Would you write the data out once more, exactly as it is?

# # #

Lemma segment_pages_spec n i ph u ps :
  blob_held -> user_seg_ok len ph -> 0 < p_memsz ph -> 0 <= p_offset ph -> is_u64 (p_filesz ph) -> p_offset ph + p_filesz ph <= len ->
  0 <= i -> i + Z.of_nat n = seg_pages (p_memsz ph) -> installed u ps ->
  exists rc u', segment_pages n l1 (blob + p_offset ph) i ph (pf_to_vmm_flags (p_flags ph)) u = Some (rc, u') /\
    (rc = ELF_OK /\ installed u' (ps ++ pages_from ph i n) \/ rc <> ELF_OK /\ abandoned u' /\ crowded (ps ++ pages_from ph i n)).
Proof.
  intros Hb Hok Hm Ho Hf Hfit. revert i u ps. induction n as [|n IH]; intros i u ps Hi Hn I; cbn [segment_pages].
  { exists ELF_OK, u. split; [done|]. left. by rewrite app_nil_r. }
  destruct (seg_page_ok ph i Hok Hm ltac:(lia)) as (-> & Hu & Hva & Hip). rewrite pages_from_S.
  destruct (map_fresh_page_spec u (l1 :: Ls) l1 (seg_va ph i) (pf_to_vmm_flags (p_flags ph)) (segment_fill (blob + p_offset ph) (p_filesz ph) i)
    (bd_ok _ _ _ _ _ _ (in_build _ _ I)) ltac:(by left) (proj1 (proj2 (pf_flags_ok _)))) as (ok & u1 & -> & Hres). cbn [mbind option_bind].
  change (?x ++ ?y :: ?z) with (x ++ [y] ++ z). rewrite app_assoc.
  destruct Hres as [(-> & (a & F) & Hcnt)|(-> & G & Ea & Hd & Hwhy)].
  - apply IH; [lia|lia|]. eapply installed_step; try done. unfold USER_ELF_STACK_PAGE_VA, PAGE_SIZE in Hva. lia.
  - exists ELF_ERR_NOMEM, u1. split; [done|]. right. split; [done|]. split.
    + split; [eapply building_grown; [apply I|done|done]|]. intros x Hx. destruct Hd as [->|(a & -> & Hfr)]; [by apply (in_data _ _ I)|].
      destruct Hb as (? & ? & ? & Hheld). rewrite segment_fill_spec; try done; try lia.
      * rewrite decide_False; [by apply (in_data _ _ I)|]. intros ?%Hfr%(in_mono _ _ I). done.
      * intros y Hy Hin. apply (Hheld y); [lia|]. by apply (in_mono _ _ I), Hfr.
    + apply crowded_app. destruct Hwhy as [?|[Ht|Hfew]]; [done|by eapply taken_crowded|]. right. pose proof (in_count _ _ I). rewrite length_app. cbn [length]. lia.
Qed.


(** ** Segments and images *)

Lemma installed_abandoned u ps : installed u ps -> abandoned u.
Proof. intros [B D _ _ _ _]. done. Qed.

Lemma load_segment_spec k ph u ps :
  blob_held -> ph = phdr_at blob k (data u0) -> p_vaddr ph + p_memsz ph < 2 ^ 64 -> installed u ps ->
  exists rc u', load_segment blob len ph l1 u = Some (rc, u') /\
    (rc = ELF_OK /\ user_seg_ok len ph /\ installed u' (ps ++ seg_list ph) \/
     rc <> ELF_OK /\ abandoned u' /\ (~ user_seg_ok len ph \/ crowded (ps ++ seg_list ph))).
Proof.
  intros Hb Eph Hw I. pose proof (phdr_ranges blob k (data u0)) as (R1 & R2 & R3 & R4 & _). rewrite <- Eph in *. clear Eph. pose proof Hb as (Hb1 & Hb2 & Hb3 & _).
  unfold load_segment. destruct (Z.eqb_spec (p_memsz ph) 0) as [Hz|Hz].
  { exists ELF_OK, u. split; [done|]. left. split; [done|]. split; [by left|]. unfold seg_list. rewrite Hz. by rewrite app_nil_r. }
  assert (Hbad : forall e, e <> ELF_OK -> ~ user_seg_ok len ph -> exists rc u', Some (e, u) = Some (rc, u') /\ (rc = ELF_OK /\ user_seg_ok len ph /\ installed u' (ps ++ seg_list ph) \/
     rc <> ELF_OK /\ abandoned u' /\ (~ user_seg_ok len ph \/ crowded (ps ++ seg_list ph)))).
  { intros e He Hn. exists e, u. split; [done|]. right. split; [done|]. split; [by eapply installed_abandoned|by left]. }
  unfold is_u64 in *. rewrite (u64_small (p_vaddr ph + p_memsz ph)) by (unfold is_u64; lia).
  destruct (negb (Z.land (p_vaddr ph) (PAGE_SIZE - 1) =? 0)) eqn:Hal.
  { apply Hbad; [done|]. intros [?|(Hd & _)]; [done|]. apply not_false_iff_true in Hal. apply Hal. by apply PmmSpec.page_aligned_land. }
  apply PmmSpec.page_aligned_land in Hal. unfold aligned in Hal. rewrite bsize_0 in Hal.
  destruct (Z.ltb_spec (p_vaddr ph) USER_TEXT_VA); cbn [orb]; [apply Hbad; [done|intros [?|(_ & ? & _)]; lia]|].
  destruct (Z.ltb_spec USER_ELF_STACK_PAGE_VA (p_vaddr ph + p_memsz ph)); [apply Hbad; [done|intros [?|(_ & _ & ? & _)]; lia]|].
  destruct (Z.ltb_spec (p_memsz ph) (p_filesz ph)); [apply Hbad; [done|intros [?|(_ & _ & _ & ? & _)]; lia]|].
  destruct (Z.ltb_spec len (p_offset ph)); cbn [orb]; [apply Hbad; [done|intros [?|(_ & _ & _ & _ & ?)]; lia]|].
  rewrite (u64_small (len - p_offset ph)) by (unfold is_u64; lia).
  destruct (Z.ltb_spec (len - p_offset ph) (p_filesz ph)); [apply Hbad; [done|intros [?|(_ & _ & _ & _ & ?)]; lia]|].
  rewrite (u64_small (blob + p_offset ph)) by (unfold is_u64; lia).
  assert (Hok : user_seg_ok len ph) by (right; split_and!; (done || lia)).
  destruct (seg_pages_eq (p_memsz ph)) as (_ & _ & Hp0 & _).
  { unfold USER_ELF_STACK_PAGE_VA in *. assert (USER_MMAP_VA_START < 2 ^ 40) by done. unfold UINT64_MAX, PAGE_SIZE in *. lia. }
  destruct (segment_pages_spec (Z.to_nat (seg_pages (p_memsz ph))) 0 ph u ps Hb Hok ltac:(lia) ltac:(lia) R3 ltac:(lia) ltac:(lia) ltac:(lia) I) as (rc & u' & -> & [(-> & I')|(Hrc & Ha & Hc)]);
    fold (seg_list ph) in *; eexists _, u'; (split; [done|]); [left|right]; split_and!; try done. by right.
Qed.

# # #

● **Your solution**
Lemma segment_pages_spec n i ph u ps :
  blob_held -> user_seg_ok len ph -> 0 < p_memsz ph -> 0 <= p_offset ph -> is_u64 (p_filesz ph) -> p_offset ph + p_filesz ph <= len ->
  0 <= i -> i + Z.of_nat n = seg_pages (p_memsz ph) -> installed u ps ->
  exists rc u', segment_pages n l1 (blob + p_offset ph) i ph (pf_to_vmm_flags (p_flags ph)) u = Some (rc, u') /\
    (rc = ELF_OK /\ installed u' (ps ++ pages_from ph i n) \/ rc <> ELF_OK /\ abandoned u' /\ crowded (ps ++ pages_from ph i n)).
Proof.
  intros Hb Hok Hm Ho Hf Hfit. revert i u ps. induction n as [|n IH]; intros i u ps Hi Hn I; cbn [segment_pages].
  { exists ELF_OK, u. split; [done|]. left. by rewrite app_nil_r. }
  destruct (seg_page_ok ph i Hok Hm ltac:(lia)) as (-> & Hu & Hva & Hip). rewrite pages_from_S.
  destruct (map_fresh_page_spec u (l1 :: Ls) l1 (seg_va ph i) (pf_to_vmm_flags (p_flags ph)) (segment_fill (blob + p_offset ph) (p_filesz ph) i)
    (bd_ok _ _ _ _ _ _ (in_build _ _ I)) ltac:(by left) (proj1 (proj2 (pf_flags_ok _)))) as (ok & u1 & -> & Hres). cbn [mbind option_bind].
  change (?x ++ ?y :: ?z) with (x ++ [y] ++ z). rewrite app_assoc.
  destruct Hres as [(-> & (a & F) & Hcnt)|(-> & G & Ea & Hd & Hwhy)].
  - apply IH; [lia|lia|]. eapply installed_step; try done. unfold USER_ELF_STACK_PAGE_VA, PAGE_SIZE in Hva. lia.
  - exists ELF_ERR_NOMEM, u1. split; [done|]. right. split; [done|]. split.
    + split; [eapply building_grown; [apply I|done|done]|]. intros x Hx. destruct Hd as [->|(a & -> & Hfr)]; [by apply (in_data _ _ I)|].
      destruct Hb as (? & ? & ? & Hheld). rewrite segment_fill_spec; try done; try lia.
      * rewrite decide_False; [by apply (in_data _ _ I)|]. intros ?%Hfr%(in_mono _ _ I). done.
      * intros y Hy Hin. apply (Hheld y); [lia|]. by apply (in_mono _ _ I), Hfr.
    + apply crowded_app. destruct Hwhy as [?|[Ht|Hfew]]; [done|by eapply taken_crowded|]. right. pose proof (in_count _ _ I). rewrite length_app. cbn [length]. lia.
Qed.


(** ** Segments and images *)

Lemma installed_abandoned u ps : installed u ps -> abandoned u.
Proof. intros [B D _ _ _ _]. done. Qed.

Lemma load_segment_spec k ph u ps :
  blob_held -> ph = phdr_at blob k (data u0) -> p_vaddr ph + p_memsz ph < 2 ^ 64 -> installed u ps ->
  exists rc u', load_segment blob len ph l1 u = Some (rc, u') /\
    (rc = ELF_OK /\ user_seg_ok len ph /\ installed u' (ps ++ seg_list ph) \/
     rc <> ELF_OK /\ abandoned u' /\ (~ user_seg_ok len ph \/ crowded (ps ++ seg_list ph))).
Proof.
  intros Hb Eph Hw I. pose proof (phdr_ranges blob k (data u0)) as (R1 & R2 & R3 & R4 & _). rewrite <- Eph in *. clear Eph. pose proof Hb as (Hb1 & Hb2 & Hb3 & _).
  unfold load_segment. destruct (Z.eqb_spec (p_memsz ph) 0) as [Hz|Hz].
  { exists ELF_OK, u. split; [done|]. left. split; [done|]. split; [by left|]. unfold seg_list. rewrite Hz. by rewrite app_nil_r. }
  assert (Hbad : forall e, e <> ELF_OK -> ~ user_seg_ok len ph -> exists rc u', Some (e, u) = Some (rc, u') /\ (rc = ELF_OK /\ user_seg_ok len ph /\ installed u' (ps ++ seg_list ph) \/
     rc <> ELF_OK /\ abandoned u' /\ (~ user_seg_ok len ph \/ crowded (ps ++ seg_list ph)))).
  { intros e He Hn. exists e, u. split; [done|]. right. split; [done|]. split; [by eapply installed_abandoned|by left]. }
  unfold is_u64 in *. rewrite (u64_small (p_vaddr ph + p_memsz ph)) by (unfold is_u64; lia).
  destruct (negb (Z.land (p_vaddr ph) (PAGE_SIZE - 1) =? 0)) eqn:Hal.
  { apply Hbad; [done|]. intros [?|(Hd & _)]; [done|]. apply not_false_iff_true in Hal. apply Hal. by apply PmmSpec.page_aligned_land. }
  apply PmmSpec.page_aligned_land in Hal. unfold aligned in Hal. rewrite bsize_0 in Hal.
  destruct (Z.ltb_spec (p_vaddr ph) USER_TEXT_VA); cbn [orb]; [apply Hbad; [done|intros [?|(_ & ? & _)]; lia]|].
  destruct (Z.ltb_spec USER_ELF_STACK_PAGE_VA (p_vaddr ph + p_memsz ph)); [apply Hbad; [done|intros [?|(_ & _ & ? & _)]; lia]|].
  destruct (Z.ltb_spec (p_memsz ph) (p_filesz ph)); [apply Hbad; [done|intros [?|(_ & _ & _ & ? & _)]; lia]|].
  destruct (Z.ltb_spec len (p_offset ph)); cbn [orb]; [apply Hbad; [done|intros [?|(_ & _ & _ & _ & ?)]; lia]|].
  rewrite (u64_small (len - p_offset ph)) by (unfold is_u64; lia).
  destruct (Z.ltb_spec (len - p_offset ph) (p_filesz ph)); [apply Hbad; [done|intros [?|(_ & _ & _ & _ & ?)]; lia]|].
  rewrite (u64_small (blob + p_offset ph)) by (unfold is_u64; lia).
  assert (Hok : user_seg_ok len ph) by (right; split_and!; (done || lia)).
  destruct (seg_pages_eq (p_memsz ph)) as (_ & _ & Hp0 & _).
  { unfold USER_ELF_STACK_PAGE_VA in *. assert (USER_MMAP_VA_START < 2 ^ 40) by done. unfold UINT64_MAX, PAGE_SIZE in *. lia. }
  destruct (segment_pages_spec (Z.to_nat (seg_pages (p_memsz ph))) 0 ph u ps Hb Hok ltac:(lia) ltac:(lia) R3 ltac:(lia) ltac:(lia) ltac:(lia) I) as (rc & u' & -> & [(-> & I')|(Hrc & Ha & Hc)]);
    fold (seg_list ph) in *; eexists _, u'; (split; [done|]); [left|right]; split_and!; try done. by right.
Qed.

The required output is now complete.